In statistics, the k-nearest neighbors algorithm (k-NN) is a non-parametric supervised learning method first developed by Evelyn Fix and Joseph Hodges in 1951,^[1] and later expanded by Thomas Cover.^[2] It is used for classification and regression. In both cases, the input consists of the k closest training examples in a data set. The output depends on whether k-NN is used for classification or regression:

In k-NN classification, the output is a class membership. An object is classified by a plurality vote of its neighbors, with the object being assigned to the class most common among its k nearest neighbors (k is a positive integer, typically small). If k = 1, then the object is simply assigned to the class of that single nearest neighbor.
In k-NN regression, the output is the property value for the object. This value is the average of the values of k nearest neighbors. If k = 1, then the output is simply assigned to the value of that single nearest neighbor.
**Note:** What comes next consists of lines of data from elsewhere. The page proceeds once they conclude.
Lemma topo_step_cons t ts v1 o1 v2 o2 v3 o3 :
  topo_step [t] v1 o1 v2 o2 -> topo_step ts v2 o2 v3 o3 -> topo_step (t :: ts) v1 o1 v3 o3.
Proof.
  intros [I1 V1 K1 L1 O1 N1] [I2 V2 K2 L2 O2 N2]. split; [done|by etrans|auto| | |].
  - intros x [->|Hx]%elem_of_cons Hn; [|auto]. apply K2, L1; [by constructor|done].
  - intros x Hx Hn. destruct (O2 x Hx Hn) as [|[Hv Hno]]; [auto|].
    destruct (O1 x Hv Hn) as [|]; [done|auto].
  - intros x Hx. destruct (N2 x Hx) as [Ho|(t' & Ht' & Hp)].
    + destruct (N1 x Ho) as [|(t' & ->%list_elem_of_singleton & Hp)]; [auto|].
      right. exists t. split; [constructor|done].
    + right. exists t'. split; [by constructor|done].
Qed.

Lemma topo_step_weaken ts ts' v o v' o' :
  topo_step ts v o v' o' -> (forall t, t ∈ ts -> t ∈ ts') ->
  (forall t, t ∈ ts' -> is_Some (nodes !! t) -> t ∈ ts) -> topo_step ts' v o v' o'.
Proof.
  intros [I V K L O N] H1 H2. split; try done.
  - intros t Ht Hn. apply L; auto.
  - intros x Hx. destruct (N x Hx) as [|(t & Ht & Hp)]; [auto|]. right. eauto.
Qed.

Section Ranked.
Variable (rank : Tip -> nat).
Hypothesis edge_rank : forall x y, edge x y -> (rank y < rank x)%nat.

(** Precondition of a call for [t]: enough fuel for the nodes not visited, and
    the open nodes are above [t]. *)
Definition topo_pre (fuel : nat) v o t : Prop :=
  topo_inv v o /\ (size (dom nodes ∖ v) < fuel)%nat
  /\ (forall g, g ∈ v -> is_Some (nodes !! g) -> g ∉ o -> (rank t < rank g)%nat).

Definition topo_ok (fuel : nat) : Prop :=
  forall v o t, topo_pre fuel v o t ->
    let st := topoCollect key fuel nodes lca (v, o) t in topo_step [t] v o st.1 st.2.
(* ===== verification/Bloom.v ===== *)
(** * The Bloom key-name filter (effects/bloom.go) *)

From S2P Require Import Prelude Golib.

Record Bloom := mkBloom {
  bl_bits : list Z;       (* bytes *)
  bl_mask : Z;            (* uint64 *)
  bl_setBits : Z;         (* uint64 *)
}.

Definition bloomK : nat := 7.
Definition BloomMinBytes : Z := 4096.
Definition BloomTargetBitsPerKey : Z := 10.
Definition bloomFrameVersion : byte := x01.

(** [n <<= 1] while [n < sizeBytes]. *)
Fixpoint grow (fuel : nat) (n sizeBytes : Z) : Z :=
  match fuel with
  | O => n
  | S fuel' => if n <? sizeBytes then grow fuel' (wrap64 (Z.shiftl n 1)) sizeBytes else n
  end.

Definition NewBloom (sizeBytes : Z) : Bloom :=
  let n := grow 64 BloomMinBytes sizeBytes in
  mkBloom (replicate (Z.to_nat n) 0) (wrapu64 (wrapu64 (n * 8) - 1)) 0.

Definition NewBloomForCount (count : Z) : Bloom :=
  NewBloom (Z.quot (wrap64 (wrap64 (count * BloomTargetBitsPerKey) + 7)) 8).

Definition position (b : Bloom) (h i : Z) : Z :=
  Z.land (wrapu64 (h + wrapu64 (i * Z.lor (Z.shiftr h 32) 1))) (bl_mask b).

(** The byte that holds bit [g], and the mask of the bit in it. *)
Definition byte_at (b : Bloom) (g : Z) : Z := default 0 (bl_bits b !! Z.to_nat (Z.shiftr g 3)).
Definition bit_of (g : Z) : Z := Z.shiftl 1 (Z.land g 7).
Definition bit_clear (b : Bloom) (g : Z) : bool := Z.land (byte_at b g) (bit_of g) =? 0.

Definition set_bit (b : Bloom) (g : Z) : Bloom :=
  mkBloom (<[ Z.to_nat (Z.shiftr g 3) := Z.lor (byte_at b g) (bit_of g) ]> (bl_bits b)) (bl_mask b)
    (wrapu64 (bl_setBits b + 1)).

Definition set_position (h : Z) (st : Bloom * bool) (i : nat) : Bloom * bool :=
  let g := position st.1 h (Z.of_nat i) in
  if bit_clear st.1 g then (set_bit st.1 g, true) else st.

Definition SetHash (b : Bloom) (h : Z) : Bloom * bool := fold_left (set_position h) (seq 0 bloomK) (b, false).

Definition HasHash (b : Bloom) (h : Z) : bool :=
  forallb (fun i => negb (bit_clear b (position b h (Z.of_nat i)))) (seq 0 bloomK).

Section Names.
Context {hash : Hash64}.

Definition BloomHash (name : bytes) : Z := xxhash name.
Definition BloomSet (b : Bloom) (name : bytes) : Bloom * bool := SetHash b (BloomHash name).
Definition BloomHas (b : Bloom) (name : bytes) : bool := HasHash b (BloomHash name).
End Names.

Definition Frame (b : Bloom) : bytes := bloomFrameVersion :: map z2b (bl_bits b).

(** [bits.OnesCount8] *)
Definition ones8 (v : Z) : Z := Z.of_nat (length (filter (fun i => Z.testbit v (Z.of_nat i) = true) (seq 0 8))).
Definition popcount (l : list Z) : Z := fold_right (fun v acc => ones8 v + acc) 0 l.

(** [None] is the error. *)
Definition ParseBloomFrame (data : bytes) : option Bloom :=
  match data with
  | v :: body =>
      if negb (bool_decide (v = bloomFrameVersion)) then None
      else
        let n := Z.of_nat (length body) in
        if (n <? BloomMinBytes) || negb (Z.land n (n - 1) =? 0) then None
        else let bits := map b2z body in
             Some (mkBloom bits (wrapu64 (wrapu64 (n * 8) - 1)) (wrapu64 (popcount bits)))
  | [] => None
  end.
(** What a snapshot sends is the filter as it is. *)
Lemma snapshot_marshals kf keys : own_run kf keys -> Z.of_nat (length keys) < 2 ^ 64 -> (OwnKeyFilterSnapshot kf).2.1 = ChainMarshal (kf_own kf).
Proof.
  intros Hr Hl. destruct (own_inv_run kf keys Hr Hl) as [_ _ I3]. unfold OwnKeyFilterSnapshot.
  destruct (kf_ownBytes kf) as [b|]; [|done]. destruct (Z.eqb_spec (kf_ownBytesVer kf) (kf_ownVer kf)) as [E|]; [|done].
  by apply (I3 b eq_refl).
Qed.

(** A message a peer with these keys sends. *)
Definition announces (data : bytes) (keys : list bytes) : Prop :=
  exists kf, own_run kf keys /\ Z.of_nat (length keys) < 2 ^ 64 /\ Z.of_nat (length (segments (kf_own kf))) < 2 ^ 32
    /\ data = (OwnKeyFilterSnapshot kf).2.1.

Definition covers (cc : CuckooChain) (keys : list bytes) : Prop :=
  Forall seg_wf (segments cc) /\ forall key, key ∈ keys -> exists f, f ∈ segments cc /\ stored f key.

Lemma announced_covers data keys : announces data keys -> exists cc, ChainUnmarshal data = Ok cc /\ covers cc keys.
Proof.
  intros (kf & Hr & Hl & Hs & ->). rewrite (snapshot_marshals kf keys Hr Hl).
  destruct (own_inv_run kf keys Hr Hl) as [Hrun _ _]. destruct (chain_run_spec _ _ Hrun) as [Hwf Hks].
  eexists. split; [by apply chain_unmarshal_marshal|]. unfold covers, segments at 1 3. cbn [cc_sealed cc_active]. rewrite app_nil_r. split.
  - apply Forall_map. eapply Forall_impl; [|exact Hwf]. intros f [? ? ? ? ?]. by split.
  - intros key (f & Hf & Hst)%Hks. exists (set_kick 0 f). split; [|exact Hst]. apply list_elem_of_fmap. eauto.
Qed.

(** ** The sorted list as a map *)

Definition by_node (a b : peerKeyFilter) : Prop := pf_nodeID a < pf_nodeID b.

Definition as_map (peers : list peerKeyFilter) : gmap Z peerKeyFilter := list_to_map (map (fun pf => (pf_nodeID pf, pf)) peers).

Lemma sorted_nodup peers : StronglySorted by_node peers -> NoDup (map fst (map (fun pf => (pf_nodeID pf, pf)) peers)).
Proof.
  induction 1 as [|pf peers Hs IH Hf]; cbn [map]; constructor; [|done].
  intros (q & E & (x & -> & Hx)%list_elem_of_fmap)%list_elem_of_fmap. rewrite list.Forall_forall in Hf. apply Hf in Hx. unfold by_node in Hx. cbn in E. lia.
Qed.

Lemma as_map_lookup peers p pf : StronglySorted by_node peers -> as_map peers !! p = Some pf <-> pf ∈ peers /\ pf_nodeID pf = p.
Proof.
  intros Hs. unfold as_map. rewrite <- elem_of_list_to_map by (by apply sorted_nodup). rewrite list_elem_of_fmap. split.
  - intros (x & [= -> ->] & Hx). done.
  - intros [Hin <-]. eauto.
Qed.

Lemma sorted_lookup peers i j a b : StronglySorted by_node peers -> peers !! i = Some a -> peers !! j = Some b -> (i < j)%nat -> by_node a b.
Proof.
  intros Hs. revert i j. induction Hs as [|x peers Hs IH Hf]; intros i j Hi Hj Hij; [done|].
  destruct j as [|j]; [lia|]. cbn in Hj. destruct i as [|i]; cbn in Hi.
  - injection Hi as ->. rewrite list.Forall_forall in Hf. apply Hf. by eapply list_elem_of_lookup_2.
  - apply (IH i j); [done..|lia].
Qed.

Lemma index_spec peer peers : StronglySorted by_node peers ->
  let (i, found) := peerFilterIndex peer peers in
  (i <= length peers)%nat
  /\ (forall k pf, peers !! k = Some pf -> (i <= k)%nat <-> peer <= pf_nodeID pf)
  /\ (if found then exists pf, peers !! i = Some pf /\ pf_nodeID pf = peer else forall pf, pf ∈ peers -> pf_nodeID pf <> peer).
Proof.
  intros Hs. unfold peerFilterIndex.
  pose proof (sort_search_spec (fun (_ : unit) i => (tt, peer <=? node_at peers i)) (fun _ => True) (fun k => peer <= node_at peers k) (length peers) tt) as Hsearch.
  destruct (sort_search _ _ _) as [u i]. cbn [snd]. destruct Hsearch as (_ & Hle & Hi).
  - intros ? k _ Hk. cbn [fst snd]. split; [done|]. apply Z.leb_le.
  - intros a b Hab Ha. destruct (decide (a = b)) as [->|Hne]; [done|]. unfold node_at in *.
    destruct (lookup_lt_is_Some_2 peers a ltac:(lia)) as [x Ex], (lookup_lt_is_Some_2 peers b ltac:(lia)) as [y Ey]. rewrite Ex in Ha. rewrite Ey.
    pose proof (sorted_lookup peers a b x y Hs Ex Ey ltac:(lia)) as Hxy. unfold by_node in Hxy. lia.
  - done.
  - assert (Hk : forall k pf, peers !! k = Some pf -> (i <= k)%nat <-> peer <= pf_nodeID pf).
    { intros k pf Hk. rewrite (Hi k) by (by eapply lookup_lt_Some). unfold node_at. by rewrite Hk. }
    split_and!; [done..|]. destruct (peers !! i) as [pf|] eqn:Ei.
    + destruct (Z.eqb_spec (pf_nodeID pf) peer) as [|Hne]; [eauto|]. intros x (k & Hx)%list_elem_of_lookup_1 Heq.
      pose proof (proj1 (Hk i pf Ei) ltac:(lia)). pose proof (proj2 (Hk k x Hx) ltac:(lia)).
      destruct (decide (i = k)) as [->|]; [congruence|]. pose proof (sorted_lookup peers i k pf x Hs Ei Hx ltac:(lia)) as Hb. unfold by_node in Hb. lia.
    + intros x (k & Hx)%list_elem_of_lookup_1 Heq. pose proof (proj2 (Hk k x Hx) ltac:(lia)).
      apply lookup_ge_None_1 in Ei. apply lookup_lt_Some in Hx. lia.
Qed.

Lemma sorted_app l1 l2 : StronglySorted by_node (l1 ++ l2) <->
  StronglySorted by_node l1 /\ StronglySorted by_node l2 /\ forall a b, a ∈ l1 -> b ∈ l2 -> by_node a b.
Proof.
  induction l1 as [|x l1 IH]; cbn [app]; [split; [intros; split_and!; [constructor|done|by intros ? ? ?%elem_of_nil]|by intros (_ & ? & _)]|]. split.
  - intros H. inversion H as [|? ? Hs Hf]; subst. apply IH in Hs as (H1 & H2 & H3). rewrite list.Forall_forall in Hf. split_and!; [constructor; [done|]|done|].
    + apply list.Forall_forall. intros y Hy. apply Hf, elem_of_app. by left.
    + intros a b [->|Ha]%elem_of_cons Hb; [apply Hf, elem_of_app; by right|auto].
  - intros (H1 & H2 & H3). inversion H1 as [|? ? Hs Hf]; subst. constructor.
    + apply IH. split_and!; [done..|]. intros a b Ha Hb. apply H3; [by constructor|done].
    + apply list.Forall_forall. rewrite list.Forall_forall in Hf. intros y [Hy|Hy]%elem_of_app; [auto|]. apply H3; [constructor|done].
Qed.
k-NN is a type of classification where the function is only approximated locally and all computation is deferred until function evaluation. Since this algorithm relies on distance for classification, if the features represent different physical units or come in vastly different scales then normalizing the training data can improve its accuracy dramatically.^[3]

Both for classification and regression, a useful technique can be to assign weights to the contributions of the neighbors, so that the nearer neighbors contribute more to the average than the more distant ones. For example, a common weighting scheme consists in giving each neighbor a weight of 1/d, where d is the distance to the neighbor.^[4]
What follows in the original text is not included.